Caught by the River

Caught by the Reaper: Tom Hibbert

2nd September 2011

Remembered by Bob Stanley

When I moved to London in 1986 I thought I’d get in touch with my favourite music writer, Tom Hibbert. He was responsible for a book I loved called Rare Records: Wax Trash and Vinyl Treasures, and had edited another called The Perfect Collection. His writing was offhand, intensely knowledgable, iconoclastic, conversational and very funny. He had no time for “the canon”, but plenty for the Monkees’ Porpoise Song. I liked the Porpoise Song too; I thought he might want to be my mate. So I wrote to him at Smash Hits (or “ver Hits” as he had re-styled it pretty much single-handedly) and asked if he wanted to go out for a pint. He wrote back, said yes, and very soon we found ourselves in a pub in Hammersmith on a Friday night.

What the hell was I thinking? Bare faced cheek! I was 21, looked about 12, and had the arrogance to think my hero would go out for a drink with a total stranger just because we had a shared “affection” for Annette Funicello? More to the point, what was HE thinking?

Rare Records had a major impact on my taste in music (and on my writing style when I eventually had the confidence to start a fanzine). I’d never read anything quite like it. In the introduction Tom seemed intent on alienating potential purchasers by saying “The Beatles, Elvis and Rolling Stones are largely ignored in favour of a lot of terrible old singing buffoons and groups in which no-one with any sense has the slightest interest.” Sharon Tandy’s Hold On – with which 99% of readers must have been unfamiliar in 1982 – was described as “a work of unparalleled genius.” I found a copy; it really was. But I searched in vain for the Virgin Sleep’s Halliford House on Deram, which Tom described as “eerie to the point of nightmarishness.” He gave equal praise to Mae West, Dick Dale and Adam Faith, and nailed his aesthetic when describing Bubblegum as being “based on the correct assumption that all pop music is stupid.”

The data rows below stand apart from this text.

(* ===== verification/Refusal.v ===== *)
(** Refusals: the error type of the whole kernel ([src/rust/expr/src/refusal.rs])
    and the wording table every refusal message is rendered from
    ([src/rust/src/kernel/vocab/refusal_template.rs]).  A site's typed arguments
    are a [site_args]: the values under their keys, with the evidence that
    every marker of the site's template is one of them. *)
From S2P Require Export Prelude RustText.

(** ** The error type *)
Inductive Refusal :=
| GivenNotMet (msg : str)
| EnsuresNotMet (msg : str)
| InvariantViolation (msg : str)
| LifecycleRefused (msg : str)
| AlreadyExists (msg : str)
| NotFound (msg : str)
| TypeMismatch (msg : str)
| AbsentArgument (msg : str)
| UnknownArgument (msg : str)
| Unauthorized (msg : str)
| Fault (msg : str)
| NothingToCorrect (msg : str).

#[global] Instance Refusal_eq_dec : EqDecision Refusal.
Proof. solve_decision. Defined.

(** [Refusal::kind]: the class name, spelled as Ruby raises it. *)
Definition kind (r : Refusal) : str :=
  match r with
  | GivenNotMet _ => "GivenNotMet"
  | EnsuresNotMet _ => "EnsuresNotMet"
  | InvariantViolation _ => "InvariantViolation"
  | LifecycleRefused _ => "LifecycleRefused"
  | AlreadyExists _ => "AlreadyExists"
  | NotFound _ => "NotFound"
  | TypeMismatch _ => "TypeMismatch"
  | AbsentArgument _ => "AbsentArgument"
  | UnknownArgument _ => "UnknownArgument"
  | Unauthorized _ => "Unauthorized"
  | Fault _ => "Fault"
  | NothingToCorrect _ => "NothingToCorrect"
  end.

(** [Display for Refusal]. *)
Definition message (r : Refusal) : str :=
  match r with
  | GivenNotMet msg | EnsuresNotMet msg | InvariantViolation msg | LifecycleRefused msg
  | AlreadyExists msg | NotFound msg | TypeMismatch msg | AbsentArgument msg
  | UnknownArgument msg | Unauthorized msg | Fault msg | NothingToCorrect msg => msg
  end.

(** A refusal that is not a declared one: the evaluator's and the kernel's own
    breakage. *)
Definition is_fault (r : Refusal) : bool := match r with Fault _ => true | _ => false end.

Abbreviation res := (result Refusal).

(** ** The wording table *)
Inductive RefusalSite :=
| NotFoundCreatingNoIdentity
| AlreadyExistsCreatingDuplicate
| AlreadyExistsEntityDuplicate
| NotFoundActingNoIdentity
| NotFoundRecordMissing
| NotFoundEntityParentNoIdentity
| UnknownVerbEntityUnknown
| NotFoundEntityElementNoIdentity
| NotFoundEntityElementMissing
| NotFoundReferenceTargetMissing
| NotFoundReadModelReferenceMissing
| TypeMismatchReadModelObjectReference
| UnknownVerbNoQuery
| UnknownVerbEntityQueryMissing
| UnknownVerbEntityHoldsNoList
| UnknownVerbEntityNoCommand
| UnknownVerbAggregateNoCommand
| UnknownVerbPortNoOperation
| UnknownVerbNoDomain
| UnknownVerbNoReadModel
| UnknownVerbNotFullyQualified
| UnknownVerbNoAggregate
| LifecycleRefusedTransitionBlocked
| TypeMismatchValueObjectShape
| TypeMismatchReferenceWrongShape
| TypeMismatchMultiFieldScalar
| TypeMismatchCompositeIdentity
| TypeMismatchNumericField
| TypeMismatchNonFiniteField
| TypeMismatchIntegerRange
| TypeMismatchPatternMismatch
| TypeMismatchArithmeticAmount
| TypeMismatchArithmeticCurrent
| TypeMismatchArithmeticSharedField
| UnknownArgumentUnknownArgs
| AbsentArgumentAbsentArgs
| InvariantViolationClosedSetMember
| InvariantViolationValueObjectInvariant
| InvariantViolationAdmitsDeclaredSet
| InvariantViolationUndeclaredSet
| InvariantViolationGroupByCollision
| UnauthorizedTenantRequired
| UnauthorizedRoleMismatch
| UnauthorizedCrossTenantReference
| AttributeAbsentAbsentRead
| ProjectionAbsentAbsentRead.

#[global] Instance RefusalSite_eq_dec : EqDecision RefusalSite.
Proof. solve_decision. Defined.

(** Every row, in declared order. *)
Definition RefusalSite_ALL : list RefusalSite :=
  [NotFoundCreatingNoIdentity;
   AlreadyExistsCreatingDuplicate;
   AlreadyExistsEntityDuplicate;
   NotFoundActingNoIdentity;
   NotFoundRecordMissing;
   NotFoundEntityParentNoIdentity;
   UnknownVerbEntityUnknown;
   NotFoundEntityElementNoIdentity;
   NotFoundEntityElementMissing;
   NotFoundReferenceTargetMissing;
   NotFoundReadModelReferenceMissing;
   TypeMismatchReadModelObjectReference;
   UnknownVerbNoQuery;
   UnknownVerbEntityQueryMissing;
   UnknownVerbEntityHoldsNoList;
   UnknownVerbEntityNoCommand;
   UnknownVerbAggregateNoCommand;
   UnknownVerbPortNoOperation;
   UnknownVerbNoDomain;
   UnknownVerbNoReadModel;
   UnknownVerbNotFullyQualified;
   UnknownVerbNoAggregate;
   LifecycleRefusedTransitionBlocked;
   TypeMismatchValueObjectShape;
   TypeMismatchReferenceWrongShape;
   TypeMismatchMultiFieldScalar;
   TypeMismatchCompositeIdentity;
   TypeMismatchNumericField;
   TypeMismatchNonFiniteField;
   TypeMismatchIntegerRange;
   TypeMismatchPatternMismatch;
   TypeMismatchArithmeticAmount;
   TypeMismatchArithmeticCurrent;
   TypeMismatchArithmeticSharedField;
   UnknownArgumentUnknownArgs;
   AbsentArgumentAbsentArgs;
   InvariantViolationClosedSetMember;
   InvariantViolationValueObjectInvariant;
   InvariantViolationAdmitsDeclaredSet;
   InvariantViolationUndeclaredSet;
   InvariantViolationGroupByCollision;
   UnauthorizedTenantRequired;
   UnauthorizedRoleMismatch;
   UnauthorizedCrossTenantReference;
   AttributeAbsentAbsentRead;
   ProjectionAbsentAbsentRead].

Here was a writer who could use the expression “Phew, eh readers?” and get away with it! (Even Smash Hits, at this point, was bone dry). Here was a writer with a sense of humour, someone who wasn’t afraid to laugh at his own tastes and laugh harder at other people’s. Apparently, when he was commissioned to write a book on Billy Joel, he wrote most of it about his psych band, The Hassles, and dismissed the rest of his career in the final chapter.*

Tom was never afraid to carry a torch for distaff pop, which was barely taken seriously by the press back then unless it had ‘agit’ tendencies. He devoted a whole chapter of Rare Records to girls, singling out the then thoroughly undocumented Billie Davis: “I fell in love with her beautifully controlled, shivery voice before I even noticed Annette”. At Smash Hits he went “a bit squibbly” for Sheila E, and once described Salt ‘n’ Pepa’s dj Spinderella as “rather handsome”.

If this was all gently subversive, Tom went out on a political limb with a shortlived Smash Hits column on “fascinating facts about McDonalds” – “facts” such as they played the sound of a human heartbeat, slightly sped up, behind the muzak so that customers ate their fast food faster. Or that they once offered to buy an elephant for a zoo as long as they called the elephant “Ronald McDonald”. It ran for about three issues – presumably the lawyers “nipped” it in the “bud”.

After our evening in the Hammersmith pub, me and Tom went back to his place to watch Cheers, a Friday night ritual for him and his wife Allyce. Looking back, this was extraordinarily generous of them. With Tom’s helping hand I soon “sashayed” through the doors of Smash Hits, and I was on my way to journalistic “fame” and, err, fortune. As I arrived, though, he was off – to Q, which was too serious and canonical for me, and I lost touch with his writing and with him.

A while later I heard he had chronic writer’s block, which was incredibly sad news. His impact on the pop lexicon remains underrated. While Paul Morley’s iconoclastic interviews (compiled in Ask, soon to be re-printed) are justly famous, Tom’s nicknames for uppity rock stars – Dame David Bowie, Fab Macca Wacky Thumbs Aloft, Lord Frederick Lucan of Mercury – were just as bubble-bursting, and a lot funnier to boot.

Goodbye, dear “cove”.

* I’m surprised to see that Billy Joel: An Illustrated Biography did get published, but I’d rather not read it in case this story isn’t true.